» **Problem to work on**
Please copy exactly the lines that run from the start of the entries to the line containing "Context marshal unmarshal", inclusive.

(Dataset entries)
Lemma atoi0_Itoa n : 0 <= n < 2 ^ 63 -> atoi0 (Itoa n) = n.
Proof. intros Hn. unfold atoi0, Atoi. by rewrite ParseInt_Itoa_nonneg by lia. Qed.

(** Overwriting observed labels is [apply_labels] on the decoded record. *)
Lemma relabel_decode unmarshal derive s r labels uid rv :
  dom labels ⊆ observed_labels -> recordFromSecret unmarshal derive s = Ok r ->
  recordFromSecret unmarshal derive (with_meta (copy_labels s labels) uid rv) =
    Ok (with_ids (apply_labels labels r) uid rv).
Proof.
  intros Hd. unfold recordFromSecret. cbn [with_meta copy_labels sec_Data sec_Labels sec_UID sec_ResourceVersion].
  destruct (bundle_of _ _) as [p|]; [|done]. cbn [res_bind].
  destruct (publicKeyOf _ _) as [pub|]; [|done]. cbn [res_bind].
  destruct (splitCIDR _) as [cidr|]; [|done]. cbn [res_bind]. intros [= <-].
  assert (Hget : forall k, map_get "" (labels ∪ sec_Labels s) k =
    default (map_get "" (sec_Labels s) k) (labels !! k)).
  { intros k. unfold map_get. rewrite lookup_union. by destruct (labels !! k), (sec_Labels s !! k). }
  assert (Hno : forall k, k ∉ observed_labels -> labels !! k = None).
  { intros k Hk. apply not_elem_of_dom. set_solver. }
  rewrite !Hget, !(Hno labelName), !(Hno labelSlot), !(Hno labelGatewayUID), !(Hno labelProject)
    by (unfold observed_labels; set_solver).
  unfold with_ids, apply_labels, with_observed. cbn.
  do 2 f_equal; by destruct (labels !! _).
Qed.
Section Codec.
Context marshal unmarshal (derive : string -> result string string)
  `{!BundleCodec marshal unmarshal}.

(** What a fresh record adds to [record_ok]: keys that came from a keypair. *)
Definition keys_ok (r : MemberRecord) : Prop :=
  PrivateKey r <> "" /\ plain (PrivateKey r) /\ derive (PrivateKey r) = Ok (PublicKey r).

Lemma payload_plain r : record_ok r -> keys_ok r ->
  let p := payloadFromRecord r in
  Forall plain [bp_PrivateKey p; bp_Address p; bp_Slot p; bp_PeerPublicKey p; bp_PeerAllowedIPs p].
Proof.
  intros [Hs _ Hp _ (Ha & Hk & Hi)] (_ & Hpriv & _). cbn.
  repeat apply List.Forall_cons; try done; [|apply plain_Itoa; lia].
  apply plain_app. split; [done|]. apply plain_app. split; [repeat constructor|apply plain_Itoa; lia].
Qed.

(** A label of a literal label map. *)
Ltac label_lookup :=
  unfold map_get, recordLabels; cbn [list_to_map foldr uncurry fst snd];
  repeat first [rewrite lookup_insert_eq | rewrite lookup_insert_ne by done]; reflexivity.

Lemma recordLabels_fields r :
  let label := map_get "" (recordLabels r) in
  (label labelName = Name r /\ label labelZone = Zone r /\ label labelSlot = Itoa (Slot r) /\
   label labelInstanceID = InstanceID r /\ label labelExternalAddress = ExternalAddress r) /\
  label labelProject = Project r /\ label labelRevision = Revision r /\
  label labelDepartureCount = Itoa (DepartureCount r) /\
  label labelPendingConfirmation = FormatBool (PendingConfirmation r) /\
  label labelGatewayUID = GatewayUID r.
Proof. cbv zeta. repeat split; label_lookup. Qed.

(** C38: A member record survives its encoding. The Secret built from a record that a
    pass may create exists, carries the owner reference that ties it to the Gateway,
    and decodes to the record itself, whatever UID and resourceVersion the API server
    assigns; so the slot, keys and addresses in the write-once bundle and the labels
    are never lost or confused. *)
Theorem record_roundtrip r ns gw name uid rv :
  record_ok r -> keys_ok r ->
  exists s, secretFromRecord marshal ns gw name r = Ok s /\
    (sec_Namespace s, sec_Name s) = (ns, name) /\
    sec_Owners s = [mkOwnerReference GroupVersion "Gateway" gw (GatewayUID r) true true] /\
    recordFromSecret unmarshal derive (with_meta s uid rv) = Ok (with_ids r uid rv).
Proof.
  intros Hok Hkeys. destruct (bundle_codec _ (payload_plain r Hok Hkeys)) as (raw & Hm & Hne & Hu).
  unfold secretFromRecord. rewrite Hm. eexists. do 3 (split; [reflexivity|]).
  unfold recordFromSecret, bundle_of. cbn [with_meta sec_Data sec_Labels sec_UID sec_ResourceVersion].
  rewrite lookup_singleton_eq, bool_decide_false, Hu by done. cbn [res_bind].
  destruct Hkeys as (Hk & _ & Hd). unfold publicKeyOf. cbn [payloadFromRecord bp_PrivateKey bp_Address].
  rewrite bool_decide_false, Hd by done. cbn [res_bind].
  destruct Hok as [Hs Hc Hp Ha _]. rewrite splitCIDR_render by done. cbn [res_bind].
  destruct (recordLabels_fields r) as [(-> & -> & -> & -> & ->) (-> & -> & -> & -> & ->)].
  rewrite !atoi0_Itoa by done. unfold with_ids. cbn [fst snd bp_PeerPublicKey bp_PeerAllowedIPs].
  do 2 f_equal. by destruct (PendingConfirmation r).
Qed.
End Codec.

Lemma NameResourceNames_empty uid project names : NameResourceNames uid project "" <> Some names.
Proof.
  unfold NameResourceNames. destruct (NameBase uid project) as [prefix|]; [|done].
  cbn [mbind option_bind].
  assert (Hv : validResourceNameSegment (ToLower (prefix +:+ "-" +:+ "")) = false).
  { unfold validResourceNameSegment, ToLower. rewrite chars_of_chars, chars_app, fmap_app.
    destruct (lower_char <$> chars prefix) as [|a l]; [done|].
    cbn [app]. change (lower_char <$> chars ("-" +:+ "")) with ["-"%char].
    rewrite last_snoc. change (alnum "-") with false. apply andb_false_r. }
  by rewrite Hv.
Qed.

Section Store.
Context {K : Type} (c : Client K) (marshal : bundlePayload -> result string string)
  (unmarshal : string -> result string bundlePayload) (derive : string -> result string string)
  (error_text : record_error -> string) (ns gw uid project : string)
  (stored cached : K -> gmap (string * string) Secret)
  `{!BundleCodec marshal unmarshal, !ApiServer c derive stored cached}.
Abbreviation decode := (recordFromSecret unmarshal derive).
Abbreviation deps := (kubernetesDeps c marshal unmarshal derive error_text ns gw uid project).

(** The record a Secret holds for [n]. *)
Definition held_for (n : string) (s : Secret) : option MemberRecord :=
  match decode s with Ok r => if decide (Name r = n) then Some r else None | Err _ => None end.

Definition secret_key (n : string) : option (string * string) :=
  (fun names => (ns, KubernetesSecretName names)) <$> resolveNames uid project n.

(** One record per instance name, behind the Secret its name resolves to. *)
Definition secret_records (secrets : gmap (string * string) Secret) (n : string) : option MemberRecord :=
  key ← secret_key n; s ← secrets !! key; held_for n s.

(** The abstract store, and what its cached reads show. *)
Definition kube_records (k : K) : string -> option MemberRecord := secret_records (stored k).
Definition kube_seen (k : K) : string -> option MemberRecord := secret_records (cached k).

Lemma held_for_some n s r : held_for n s = Some r <-> decode s = Ok r /\ Name r = n.
Proof.
  unfold held_for. destruct (decode s) as [r0|]; [|split; [done|by intros [? _]]].
  case_decide; split; [by intros [= <-]|by intros [[= ->] _]|done|by intros [[= ->] ?]].
Qed.

(** A write to the Secret of [n] that leaves the name label [n] shows at [n] alone. *)
Lemma records_insert k k' n key s r :
  secret_key n = Some key -> decode s = Ok r -> Name r = n ->
  (forall s0 r0, stored k !! key = Some s0 -> decode s0 = Ok r0 -> Name r0 = n) ->
  stored k' = <[key := s]> (stored k) ->
  forall m, kube_records k' m = if decide (m = n) then Some r else kube_records k m.
Proof.
  intros Hkey Hd Hn Hold Hst m. unfold kube_records, secret_records. rewrite Hst. case_decide as Hm.
  - subst m. rewrite Hkey. cbn. rewrite lookup_insert_eq. cbn. by apply held_for_some.
  - destruct (secret_key m) as [key'|]; [|done]. cbn.
    destruct (decide (key = key')) as [->|Hne]; [|by rewrite lookup_insert_ne].
    rewrite lookup_insert_eq. cbn. unfold held_for at 1. rewrite Hd, decide_False by congruence.
    destruct (stored k !! key') as [s0|] eqn:E; [|done]. cbn. unfold held_for.
    destruct (decode s0) as [r0|] eqn:E0; [|done]. rewrite decide_False; [done|].
    rewrite (Hold _ _ eq_refl E0). congruence.
Qed.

» **Solution to this task**
Lemma atoi0_Itoa n : 0 <= n < 2 ^ 63 -> atoi0 (Itoa n) = n.
Proof. intros Hn. unfold atoi0, Atoi. by rewrite ParseInt_Itoa_nonneg by lia. Qed.

(** Overwriting observed labels is [apply_labels] on the decoded record. *)
Lemma relabel_decode unmarshal derive s r labels uid rv :
  dom labels ⊆ observed_labels -> recordFromSecret unmarshal derive s = Ok r ->
  recordFromSecret unmarshal derive (with_meta (copy_labels s labels) uid rv) =
    Ok (with_ids (apply_labels labels r) uid rv).
Proof.
  intros Hd. unfold recordFromSecret. cbn [with_meta copy_labels sec_Data sec_Labels sec_UID sec_ResourceVersion].
  destruct (bundle_of _ _) as [p|]; [|done]. cbn [res_bind].
  destruct (publicKeyOf _ _) as [pub|]; [|done]. cbn [res_bind].
  destruct (splitCIDR _) as [cidr|]; [|done]. cbn [res_bind]. intros [= <-].
  assert (Hget : forall k, map_get "" (labels ∪ sec_Labels s) k =
    default (map_get "" (sec_Labels s) k) (labels !! k)).
  { intros k. unfold map_get. rewrite lookup_union. by destruct (labels !! k), (sec_Labels s !! k). }
  assert (Hno : forall k, k ∉ observed_labels -> labels !! k = None).
  { intros k Hk. apply not_elem_of_dom. set_solver. }
  rewrite !Hget, !(Hno labelName), !(Hno labelSlot), !(Hno labelGatewayUID), !(Hno labelProject)
    by (unfold observed_labels; set_solver).
  unfold with_ids, apply_labels, with_observed. cbn.
  do 2 f_equal; by destruct (labels !! _).
Qed.
Section Codec.
Context marshal unmarshal (derive : string -> result string string)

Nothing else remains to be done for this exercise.